Mercredi 2 août 1916

 

Vers dix heures, chaque soir, un train de permissionnaires entre en gare. Les soldats se répandent sur les quais, s’ébrouent, se dégourdissent les jambes, se taquinent, s’amusent comme des « gosses ». Apercevant les curieux sur la passerelle qui enjambe les voies et domine la gare, ils les apostrophent :
« Vous en faites pas !
– On les aura ! »
Un loustic, renchérissant, conclut : « Vous en faites jamais ! »

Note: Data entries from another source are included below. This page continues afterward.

(** X14. A monitor cycle that fetches a snapshot whose fingerprint is
    the stored one sends nothing: it prints the "no change" line and
    leaves the fingerprint, the flag and the registry as they were. *)
Theorem monitor_cycle_unchanged (data : json) (h : string) (s s1 : state) :
  get_bloxfruit_data s = (Ok data, s1) ->
  previous_data_hash s = Some h ->
  get_data_hash data = Some h ->
  monitor_cycle s = (Ok tt, add_stdout LogNoChange s1)
  /\ same_globals s (add_stdout LogNoChange s1)
  /\ posts (http_log (add_stdout LogNoChange s1)) = posts (http_log s).
Proof.
  intros Hfetch Hstored Hhash.
  destruct (fetch_keeps_hash data s s1 Hfetch) as [Hsame Hposts].
  split; [| split; [exact Hsame | exact Hposts]].
  unfold monitor_cycle. rewrite (bind_ok _ _ _ _ _ Hfetch). cbv beta.
  rewrite (get_data_hash_some_truthy data h Hhash).
  destruct Hsame as (Hh & _).
  assert (Hstored1 : previous_data_hash s1 = Some h) by congruence.
  now rewrite (bind_ok _ _ _ _ _ (has_data_changed_same data h s1 Hstored1 Hhash)).
Qed.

L’infirmière major de Verdun.
La voie ferrée de Bar-le-Duc est coupée. On ne peut évacuer Verdun. On se réfugie dans la troisième crypte de la cathédrale ; la première est détruite. Incendie de la manutention ; l’évacuation. Des pères de famille recommandent leur femme, leurs enfants ; des fils leurs vieux parents. On sent l’impossibilité de faire ce qu’ils demandent.
Le fils de l’infirmière, en pension à Jersey, est un garçon terrible ( ?). Les pères jésuites n’ont pu le dompter ; il ne veut rien faire. Voudrais-je essayer de le faire travailler pendant les vacances ? Je réfléchis rapidement : la tâche est dure ? Mais quoi, peut-on avoir peur d’un enfant de 13 ans ? C’est le fils d’un officier en ce moment grièvement blessé à l’hôpital et d’une infirmière. Je dois faire pour lui, pour eux, ce que je pourrai… De tout cœur, je m’occuperai du petit rebelle.